**Required action**
Stop after the line that contains "match digit_val c with"; until then, restate each line of the entries word for word from the very first.

Dataset entries
[Start of section]
(* ===== verification/GoNet.v ===== *)
(** Go's [net.ParseIP]: which strings are IP addresses.  The DNS controller only
    asks whether the result is nil, and keeps the string itself as the record's
    data; the bytes are computed as [net/ip.go] computes them. *)

From S2P Require Import Prelude GoStrings.
From Stdlib Require Import Ascii.

Definition big : Z := 0xFFFFFF.

Definition byte_at (c : ascii) : Z := Z.of_nat (nat_of_ascii c).

(** [dtoi]: the decimal number at the head of [s] and what follows it; it stops
    with no result at [big]. *)
Fixpoint dtoi_loop (n : Z) (seen : bool) (s : string) : option (Z * string) :=
  match s with
  | String c s' =>
      match digit_val c with
      | Some d => let n' := (n * 10 + d)%Z in
                  if bool_decide (big ≤ n')%Z then None else dtoi_loop n' true s'
      | None => if seen then Some (n, s) else None
      end
  | "" => if seen then Some (n, "") else None
  end.
Definition dtoi (s : string) : option (Z * string) := dtoi_loop 0 false s.

Definition hex_val (c : ascii) : option Z :=
  let n := byte_at c in
  if bool_decide (48 ≤ n ≤ 57)%Z then Some (n - 48)%Z
  else if bool_decide (97 ≤ n ≤ 102)%Z then Some (n - 97 + 10)%Z
  else if bool_decide (65 ≤ n ≤ 70)%Z then Some (n - 65 + 10)%Z
  else None.

(** [xtoi]: the same in base sixteen. *)
Fixpoint xtoi_loop (n : Z) (seen : bool) (s : string) : option (Z * string) :=
  match s with
  | String c s' =>
      match hex_val c with
      | Some d => let n' := (n * 16 + d)%Z in
                  if bool_decide (big ≤ n')%Z then None else xtoi_loop n' true s'
      | None => if seen then Some (n, s) else None
      end
  | "" => if seen then Some (n, "") else None
  end.
Definition xtoi (s : string) : option (Z * string) := xtoi_loop 0 false s.

(** [parseIPv4]: four octets separated by dots, and nothing after them. *)
Fixpoint parse_octets (k : nat) (first : bool) (s : string) : option (list Z) :=
  match k with
  | O => if bool_decide (s = "") then Some [] else None
  | S k' =>
      s1 ← (if first then Some s
            else match s with
                 | String c s' => if bool_decide (c = "."%char) then Some s' else None
                 | "" => None
                 end);
      '(n, rest) ← dtoi s1;
      if bool_decide (n ≤ 255)%Z
      then ns ← parse_octets k' false rest; Some (n :: ns)
      else None
  end.
Definition parseIPv4 (s : string) : option (list Z) := parse_octets 4 true s.

(** The loop of [parseIPv6]: [i] bytes are written so far, [ellipsis] is where the
    [::] was.  [room] counts the two-byte groups that still fit. *)
Fixpoint parse_groups (room : nat) (ip : list Z) (ellipsis : option nat) (s : string) :
    option (list Z * option nat * string) :=
  match room with
  | O => Some (ip, ellipsis, s)
  | S room' =>
      '(n, rest) ← xtoi s;
      if bool_decide (0xFFFF < n)%Z then None else
      match rest with
      | String "." _ =>
          if bool_decide (ellipsis = None) && bool_decide (length ip ≠ 12) then None
          else if bool_decide (16 < length ip + 4) then None
          else ip4 ← parseIPv4 s; Some (ip ++ ip4, ellipsis, "")
      | _ =>
          let ip' := ip ++ [Z.shiftr n 8; Z.land n 255] in
          match rest with
          | "" => Some (ip', ellipsis, "")
          | String c rest' =>
              if negb (bool_decide (c = ":"%char)) || bool_decide (rest' = "") then None
              else match rest' with
                   | String ":" rest'' =>
                       match ellipsis with
                       | Some _ => None
                       | None =>
                           if bool_decide (rest'' = "") then Some (ip', Some (length ip'), "")
                           else parse_groups room' ip' (Some (length ip')) rest''
                       end
                   | _ => parse_groups room' ip' ellipsis rest'
                   end
          end
      end
  end.

(** [parseIPv6] with [zoneAllowed] false. *)
Definition parseIPv6 (s : string) : option (list Z) :=
  let '(ellipsis, s1) :=
    match s with String ":" (String ":" s') => (Some 0, s') | _ => (None, s) end in
  if bool_decide (ellipsis = Some 0) && bool_decide (s1 = "") then Some (replicate 16 0%Z)
  else
    '(ip, ellipsis', rest) ← parse_groups 8 [] ellipsis s1;
    if negb (bool_decide (rest = "")) then None
    else if bool_decide (length ip < 16)
    then match ellipsis' with
         | None => None
         | Some e => Some (take e ip ++ replicate (16 - length ip) 0%Z ++ drop e ip)
         end
    else match ellipsis' with Some _ => None | None => Some ip end.

(** The first [.] or [:] of the string decides which form is read. *)
Fixpoint parse_ip_scan (whole s : string) : option (list Z) :=
  match s with
  | "" => None
  | String c s' =>
      if bool_decide (c = "."%char) then parseIPv4 whole
      else if bool_decide (c = ":"%char) then parseIPv6 whole
      else parse_ip_scan whole s'
  end.
Definition ParseIP (s : string) : option (list Z) := parse_ip_scan s s.

(** [net.ParseIP(s) != nil]. *)
Definition is_ip (s : string) : bool := bool_decide (is_Some (ParseIP s)).

(** The dotted-quad form of four octets. *)
Definition dotted_quad (a b c d : Z) : string :=
  Join [FormatInt a; FormatInt b; FormatInt c; FormatInt d] ".".

Example ParseIP_v4 : ParseIP "10.2.255.1" = Some [10; 2; 255; 1]%Z.
Proof. vm_compute. reflexivity. Qed.
Example ParseIP_v4_range : ParseIP "10.2.256.1" = None.
Proof. vm_compute. reflexivity. Qed.
Example ParseIP_host : ParseIP "lb.example.com" = None.
Proof. vm_compute. reflexivity. Qed.
Example ParseIP_v6 : ParseIP "2001:db8::1" = Some [32; 1; 13; 184; 0; 0; 0; 0; 0; 0; 0; 0; 0; 0; 0; 1]%Z.
Proof. vm_compute. reflexivity. Qed.
Example ParseIP_v6_mapped : ParseIP "::ffff:1.2.3.4" = Some [0; 0; 0; 0; 0; 0; 0; 0; 0; 0; 255; 255; 1; 2; 3; 4]%Z.
Proof. vm_compute. reflexivity. Qed.
Example ParseIP_v6_bad : ParseIP "1::2::3" = None.
Proof. vm_compute. reflexivity. Qed.

(** ** Dotted quads are addresses *)

Lemma digit_val_range c d : digit_val c = Some d → (0 ≤ d ≤ 9)%Z.
Proof. unfold digit_val. case_bool_decide; intros; simplify_eq; lia. Qed.

Lemma parse_digits_mono s acc n : parse_digits acc s = Some n → (0 ≤ acc)%Z → (acc ≤ n)%Z.
Proof.
  revert acc. induction s as [|c s IH]; simpl; intros acc H Hacc; simplify_eq; [lia|].
  destruct (digit_val c) as [d|] eqn:Hd; simplify_eq/=.
  apply digit_val_range in Hd. apply IH in H; lia.
Qed.

Definition no_digit_head (rest : string) : bool :=
  match rest with String c _ => bool_decide (digit_val c = None) | "" => true end.

Lemma dtoi_loop_digits s rest acc seen n :
  parse_digits acc s = Some n → (0 ≤ acc)%Z → (n < big)%Z → no_digit_head rest = true →
  (s ≠ "" ∨ seen = true) → dtoi_loop acc seen (s +:+ rest) = Some (n, rest).
Proof.
  revert acc seen. induction s as [|c s IH]; intros acc seen Hp Hacc Hn Hr Hs; simpl in Hp.
  - simplify_eq. destruct Hs as [Hs| ->]; [done|]. change ("" +:+ rest) with rest.
    destruct rest as [|c rest]; [done|]. simpl in *. apply bool_decide_eq_true in Hr. by rewrite Hr.
  - destruct (digit_val c) as [d|] eqn:Hd; [|done]. simpl in Hp.
    rewrite cons_app_string. simpl. rewrite Hd.
    pose proof (digit_val_range _ _ Hd). pose proof (parse_digits_mono _ _ _ Hp ltac:(lia)).
    rewrite bool_decide_eq_false_2 by lia. apply IH; eauto with lia.
Qed.

Lemma FormatInt_pos n : (0 ≤ n)%Z → parse_digits 0 (FormatInt n) = Some n ∧ FormatInt n ≠ "".
Proof.
  intros Hn. assert (FormatInt n = pretty (Z.to_N n)) as ->.
  { destruct n as [|p|p]; [done|done|lia]. }
  rewrite parse_digits_pretty. split; [f_equal; lia|].
  destruct (pretty_N_head (Z.to_N n)) as (c&s&d&->&_). done.
Qed.

Lemma dtoi_FormatInt n rest :
  (0 ≤ n < big)%Z → no_digit_head rest = true → dtoi (FormatInt n +:+ rest) = Some (n, rest).
Proof.
  intros Hn Hr. destruct (FormatInt_pos n) as [Hp Hne]; [lia|].
  apply dtoi_loop_digits; auto; lia.
Qed.

Lemma parse_ip_scan_digits whole s rest acc n :
  parse_digits acc s = Some n →
  parse_ip_scan whole (s +:+ String "." rest) = parseIPv4 whole.
Proof.
  revert acc. induction s as [|c s IH]; intros acc H.
  - change ("" +:+ String "." rest) with (String "." rest). done.
  - simpl in H. destruct (digit_val c) as [d|] eqn:Hd; [|done].
    rewrite cons_app_string. simpl. rewrite !bool_decide_eq_false_2;
      [by eapply IH| |]; intros ->; vm_compute in Hd; done.
Qed.

Lemma parseIPv4_dotted_quad a b c d :
  (0 ≤ a ≤ 255)%Z → (0 ≤ b ≤ 255)%Z → (0 ≤ c ≤ 255)%Z → (0 ≤ d ≤ 255)%Z →
  parseIPv4 (dotted_quad a b c d) = Some [a; b; c; d].
Proof.
  intros Ha Hb Hc Hd. unfold parseIPv4, dotted_quad.
  assert (∀ n rest, (0 ≤ n ≤ 255)%Z → no_digit_head rest = true →
    dtoi (FormatInt n +:+ rest) = Some (n, rest)) as Hdt.
  { intros n rest Hn Hr. apply dtoi_FormatInt; [unfold big; lia|done]. }
  assert (dtoi (FormatInt d) = Some (d, "")) as Hlast.
  { rewrite <-(app_nil_r_string (FormatInt d)). by apply Hdt. }
  cbn [Join parse_octets]. simpl (mbind _ (Some _)).
  do 3 (change ("" +:+ ?s) with s; rewrite Hdt by done; simpl;
        rewrite bool_decide_eq_true_2 by lia; simpl).
  change ("" +:+ ?s) with s.
  rewrite Hlast. simpl. rewrite bool_decide_eq_true_2 by lia. done.
Qed.

Lemma ParseIP_dotted_quad a b c d :
  (0 ≤ a ≤ 255)%Z → (0 ≤ b ≤ 255)%Z → (0 ≤ c ≤ 255)%Z → (0 ≤ d ≤ 255)%Z →
  ParseIP (dotted_quad a b c d) = Some [a; b; c; d].
Proof.
  intros Ha Hb Hc Hd. rewrite <-parseIPv4_dotted_quad by done.
  destruct (FormatInt_pos a) as [Hp _]; [lia|]. by eapply parse_ip_scan_digits.
Qed.

Lemma is_ip_dotted_quad a b c d :
  (0 ≤ a ≤ 255)%Z → (0 ≤ b ≤ 255)%Z → (0 ≤ c ≤ 255)%Z → (0 ≤ d ≤ 255)%Z →
  is_ip (dotted_quad a b c d) = true.
Proof. intros. unfold is_ip. rewrite ParseIP_dotted_quad by done. by apply bool_decide_eq_true_2. Qed.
[End of section]
**Task response**
(* ===== verification/GoNet.v ===== *)
(** Go's [net.ParseIP]: which strings are IP addresses.  The DNS controller only
    asks whether the result is nil, and keeps the string itself as the record's
    data; the bytes are computed as [net/ip.go] computes them. *)

From S2P Require Import Prelude GoStrings.
From Stdlib Require Import Ascii.

Definition big : Z := 0xFFFFFF.

Definition byte_at (c : ascii) : Z := Z.of_nat (nat_of_ascii c).

(** [dtoi]: the decimal number at the head of [s] and what follows it; it stops
    with no result at [big]. *)
Fixpoint dtoi_loop (n : Z) (seen : bool) (s : string) : option (Z * string) :=
  match s with
  | String c s' =>
      match digit_val c with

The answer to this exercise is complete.